Action item ▸ Can you return the records below exactly as they stand, but only from the first line through the one with "(** [ngram[:-1]]: the"?
(Beginning of Material shown)
(* ===== verification/Ngrams.v ===== *)
(** * N-gram construction

    [build_ngrams] of amazigh/pipeline.py, and the sliding window that
    ngrams_tp.py obtains from [nltk.util.ngrams], [bigrams] and [trigrams].
    Tokens are arbitrary values; a gram (a Python tuple) is a list of
    tokens.  The order [n] is a Python integer: [build_ngrams] is defined for
    every [n], negative ones included, as the code is. *)

From stdpp Require Import prelude.
From S2P Require Import Prelude PyStr.

Section ngrams.
Context {T : Type}.
Implicit Types (tokens l g : list T).

(** pipeline.py, [build_ngrams]: the loop appends [tuple(tokens[i:i + n])]
    for [i] in [range(len(tokens) - n + 1)]. *)
Definition build_ngrams tokens (n : Z) : list (list T) :=
  foldl (λ ngrams i, ngrams ++ [slice tokens i (i + n)]) []
        (range (len tokens - n + 1)).

(** The windows of width [n] by position: the reference definition. *)
Definition grams (n : nat) l : list (list T) :=
  (λ i, take n (drop i l)) <$> seq 0 (length l + 1 - n).

(** The sliding window of [nltk.util.ngrams]: the zip of the [n] shifted
    copies of the sequence stops with the shortest, so a window is produced
    as long as [n] elements remain. *)
Fixpoint windows (n : nat) l : list (list T) :=
  match l with
  | [] => []
  | x :: l' => if decide (n ≤ length l) then take n l :: windows n l' else []
  end.

(** [nltk.util.ngrams(sequence, n)] without padding; the zip of no iterator
    at all is empty. *)
Definition ngrams l (n : nat) : list (list T) :=
  match n with 0 => [] | S _ => windows n l end.

(** [nltk.bigrams], [nltk.trigrams] *)
Definition bigrams l : list (list T) := ngrams l 2.
Definition trigrams l : list (list T) := ngrams l 3.

(** [ngram[:-1]]: the conditioning context of a gram. *)
Definition but_last g : list T := slice g 0 (-1).

End ngrams.

(** The example of the specification: [a b a b c] at order 2. *)
Example build_ngrams_ex :
  build_ngrams [1; 2; 1; 2; 3]%nat 2 = [[1; 2]; [2; 1]; [1; 2]; [2; 3]]%nat
  ∧ build_ngrams [1; 2]%nat 3 = []
  ∧ build_ngrams [1; 2]%nat 0 = [[]; []; []]
  ∧ bigrams [1; 2; 1; 2; 3]%nat = [[1; 2]; [2; 1]; [1; 2]; [2; 3]]%nat.
Proof. repeat split; reflexivity. Qed.

(** ** The windows by position *)

Section grams_lemmas.
Context {T : Type}.
Implicit Types (tokens l g : list T) (n i : nat).

Lemma length_grams n l : length (grams n l) = length l + 1 - n.
Proof. unfold grams. by rewrite length_fmap, length_seq. Qed.

Lemma grams_lookup n l i :
  i < length l + 1 - n → grams n l !! i = Some (take n (drop i l)).
Proof.
  intros Hi. unfold grams. rewrite list_lookup_fmap, lookup_seq_lt by done.
  done.
Qed.

Lemma elem_of_grams n l g :
  g ∈ grams n l ↔ ∃ i, i < length l + 1 - n ∧ g = take n (drop i l).
Proof.
  unfold grams. rewrite list_elem_of_fmap. setoid_rewrite elem_of_seq.
  naive_solver lia.
Qed.

(** Every window of a positive order has exactly [n] tokens. *)
Lemma grams_length n l g : g ∈ grams n l → length g = n.
Proof.
  intros (i & Hi & ->)%elem_of_grams. rewrite length_take, length_drop. lia.
Qed.

Lemma grams_too_long n l : length l < n → grams n l = [].
Proof. intros. apply nil_length_inv. rewrite length_grams. lia. Qed.

Lemma grams_cons n x l :
  0 < n → n ≤ S (length l) → grams n (x :: l) = take n (x :: l) :: grams n l.
Proof.
  intros ? ?. unfold grams. simpl length.
  replace (S (length l) + 1 - n) with (S (length l + 1 - n)) by lia.
  rewrite <- cons_seq, fmap_cons, <- fmap_S_seq, <- list_fmap_compose. done.
Qed.

Lemma grams_windows n l : 0 < n → grams n l = windows n l.
Proof.
  intros Hn. induction l as [|x l IH]; simpl.
  - apply grams_too_long. simpl. lia.
  - case_decide; [by rewrite grams_cons, IH by (simpl in *; lia)|].
    apply grams_too_long. simpl in *. lia.
Qed.

Lemma grams_1 l : grams 1 l = (λ t, [t]) <$> l.
Proof.
  rewrite grams_windows by lia. induction l as [|x l IH]; [done|].
  cbn [windows]. rewrite decide_True by (simpl; lia). by rewrite IH.
Qed.

Lemma ngrams_grams n l : 0 < n → ngrams l n = grams n l.
Proof. intros Hn. rewrite grams_windows by done. by destruct n; [lia|]. Qed.

Lemma occ_grams_1 `{EqDecision T} (l : list T) x : occ [x] (grams 1 l) = occ x l.
Proof. rewrite grams_1. apply (occ_fmap_inj (λ t, [t])). Qed.

Lemma but_last_take g : but_last g = take (length g - 1) g.
Proof. apply slice_init. Qed.

(** Dropping the last token of the windows of order [n + 1] gives the
    windows of order [n], except the last of them. *)
Lemma but_last_grams n l :
  but_last <$> grams (S n) l = take (length l - n) (grams n l).
Proof.
  unfold grams. rewrite <- fmap_take, take_seq, <- list_fmap_compose.
  replace (length l + 1 - S n) with (length l - n) by lia.
  replace ((length l - n) `min` (length l + 1 - n)) with (length l - n) by lia.
  apply list_fmap_ext. intros j i [-> Hi]%lookup_seq. simpl.
  rewrite but_last_take, take_take, length_take, length_drop. f_equal. lia.
Qed.

End grams_lemmas.

(** ** [build_ngrams] *)

Section build_ngrams_lemmas.
Context {T : Type}.
Implicit Types (tokens : list T) (n : Z).

#[local] Open Scope Z_scope.

(** The loop of [build_ngrams] as a comprehension. *)
Lemma build_ngrams_fmap tokens n :
  build_ngrams tokens n
  = (λ i, slice tokens i (i + n)) <$> range (len tokens - n + 1).
Proof. unfold build_ngrams. by rewrite foldl_snoc_fmap. Qed.

(** For an order that is not negative, [build_ngrams] lists the windows by
    position. *)
Lemma build_ngrams_grams tokens n :
  0 ≤ n → build_ngrams tokens n = grams (Z.to_nat n) tokens.
Proof.
  intros Hn. rewrite build_ngrams_fmap, range_seq, <- list_fmap_compose.
  unfold grams, len.
  replace (Z.to_nat (Z.of_nat (length tokens) - n + 1))
    with (length tokens + 1 - Z.to_nat n)%nat by lia.
  apply list_fmap_ext; intros j i _; simpl.
  rewrite slice_nonneg by lia. rewrite Nat2Z.id. f_equal. lia.
Qed.

Lemma length_build_ngrams tokens n :
  length (build_ngrams tokens n) = Z.to_nat (len tokens - n + 1).
Proof. by rewrite build_ngrams_fmap, length_fmap, length_range. Qed.

(** The grams are made of the tokens. *)
Lemma Forall_build_ngrams (P : T → Prop) tokens n :
  Forall P tokens → Forall (Forall P) (build_ngrams tokens n).
Proof.
  intros Hall. rewrite build_ngrams_fmap. apply Forall_fmap, Forall_true. intros i.
  unfold slice. by apply Forall_take, Forall_drop.
Qed.

(** Where there are grams of an order, there are grams of the order below. *)
Lemma build_ngrams_lower_nonempty tokens n :
  build_ngrams tokens n ≠ [] → build_ngrams tokens (n - 1) ≠ [].
Proof.
  intros Hn Hl. apply (f_equal length) in Hl. rewrite length_build_ngrams in Hl.
  apply Hn, nil_length_inv. rewrite length_build_ngrams. simpl in Hl. lia.
Qed.

(** The n-grams a gram of the next order is counted against: every gram
    occurs at most as often as its context among the grams one order down. *)
Lemma occ_but_last_grams `{EqDecision T} (k : nat) (l g : list T) :
  (occ g (grams (S k) l) ≤ occ (but_last g) (grams k l))%nat.
Proof.
  etrans; [apply (occ_fmap_le but_last)|].
  rewrite but_last_grams. apply occ_take_le.
Qed.

(** In the tables counted from one token sequence, a gram of the order [n]
    occurs at most as often as its context among the grams of the order
    [n - 1]. *)
Lemma occ_but_last_build_ngrams `{EqDecision T} tokens n (g : list T) :
  1 ≤ n →
  (occ g (build_ngrams tokens n) ≤ occ (but_last g) (build_ngrams tokens (n - 1)))%nat.
Proof.
  intros Hn. rewrite !build_ngrams_grams by lia.
  replace (Z.to_nat n) with (S (Z.to_nat (n - 1))) by lia. apply occ_but_last_grams.
Qed.

(** C2: [build_ngrams(tokens, n)] has [len(tokens) - n + 1] grams, and none
    when [n] exceeds [len(tokens)]: no order raises. *)
Theorem build_ngrams_length tokens n :
  len (build_ngrams tokens n) = Z.max 0 (len tokens - n + 1).
Proof.
  unfold len at 1. rewrite length_build_ngrams. lia.
Qed.

(** C32: for a positive order, gram number [i] of [build_ngrams(tokens, n)] is
    [tokens[i:i + n]], the [n] tokens from position [i], in order of
    occurrence and without deduplication. *)
Theorem build_ngrams_lookup tokens n (i : nat) :
  1 ≤ n → Z.of_nat i < len tokens - n + 1 →
  build_ngrams tokens n !! i = Some (take (Z.to_nat n) (drop i tokens))
  ∧ len (take (Z.to_nat n) (drop i tokens)) = n.
Proof.
  unfold len. intros Hn Hi. rewrite build_ngrams_grams by lia. split.
  - apply grams_lookup. lia.
  - rewrite length_take, length_drop. lia.
Qed.

(** C23: for a positive order, [build_ngrams] of pipeline.py and the sliding
    window of [nltk.util.ngrams] used by ngrams_tp.py produce the same grams
    in the same order. *)
Theorem build_ngrams_ngrams tokens n :
  1 ≤ n → build_ngrams tokens n = ngrams tokens (Z.to_nat n).
Proof.
  intros Hn. rewrite build_ngrams_grams by lia.
  rewrite grams_windows by lia. unfold ngrams. by destruct (Z.to_nat n) eqn:?; [lia|].
Qed.

(** C33: the contexts [g[:-1]] of the grams of order [n] are, position by
    position, the grams of order [n - 1] except the last one: every
    conditioning context of a gram was counted one order down. *)
Theorem build_ngrams_but_last tokens n :
  1 ≤ n →
  but_last <$> build_ngrams tokens n
  = take (length (build_ngrams tokens n)) (build_ngrams tokens (n - 1)).
Proof.
  intros Hn. rewrite !build_ngrams_grams by lia.
  replace (Z.to_nat n) with (S (Z.to_nat (n - 1))) by lia.
  rewrite but_last_grams, length_grams. f_equal. lia.
Qed.

End build_ngrams_lemmas.

Lemma build_ngrams_lookup_witness :
  build_ngrams [1; 2; 1; 2; 3]%nat 2 !! 3%nat = Some [2; 3]%nat.
Proof.
  apply (build_ngrams_lookup [1; 2; 1; 2; 3]%nat 2 3); [lia | vm_compute; reflexivity].
Defined.

Lemma build_ngrams_ngrams_witness :
  build_ngrams [1; 2; 1; 2; 3]%nat 3 = ngrams [1; 2; 1; 2; 3]%nat 3.
Proof. apply (build_ngrams_ngrams [1; 2; 1; 2; 3]%nat 3). lia. Defined.

Lemma build_ngrams_but_last_witness :
  but_last <$> build_ngrams [1; 2; 1; 2; 3]%nat 2 = [[1]; [2]; [1]; [2]]%nat.
Proof. rewrite (build_ngrams_but_last [1; 2; 1; 2; 3]%nat 2); [reflexivity | lia]. Defined.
(End of Material shown)
Result for this task ▸
(* ===== verification/Ngrams.v ===== *)
(** * N-gram construction

    [build_ngrams] of amazigh/pipeline.py, and the sliding window that
    ngrams_tp.py obtains from [nltk.util.ngrams], [bigrams] and [trigrams].
    Tokens are arbitrary values; a gram (a Python tuple) is a list of
    tokens.  The order [n] is a Python integer: [build_ngrams] is defined for
    every [n], negative ones included, as the code is. *)

From stdpp Require Import prelude.
From S2P Require Import Prelude PyStr.

Section ngrams.
Context {T : Type}.
Implicit Types (tokens l g : list T).

(** pipeline.py, [build_ngrams]: the loop appends [tuple(tokens[i:i + n])]
    for [i] in [range(len(tokens) - n + 1)]. *)
Definition build_ngrams tokens (n : Z) : list (list T) :=
  foldl (λ ngrams i, ngrams ++ [slice tokens i (i + n)]) []
        (range (len tokens - n + 1)).

(** The windows of width [n] by position: the reference definition. *)
Definition grams (n : nat) l : list (list T) :=
  (λ i, take n (drop i l)) <$> seq 0 (length l + 1 - n).

(** The sliding window of [nltk.util.ngrams]: the zip of the [n] shifted
    copies of the sequence stops with the shortest, so a window is produced
    as long as [n] elements remain. *)
Fixpoint windows (n : nat) l : list (list T) :=
  match l with
  | [] => []
  | x :: l' => if decide (n ≤ length l) then take n l :: windows n l' else []
  end.

(** [nltk.util.ngrams(sequence, n)] without padding; the zip of no iterator
    at all is empty. *)
Definition ngrams l (n : nat) : list (list T) :=
  match n with 0 => [] | S _ => windows n l end.

(** [nltk.bigrams], [nltk.trigrams] *)
Definition bigrams l : list (list T) := ngrams l 2.
Definition trigrams l : list (list T) := ngrams l 3.

(** [ngram[:-1]]: the conditioning context of a gram. *)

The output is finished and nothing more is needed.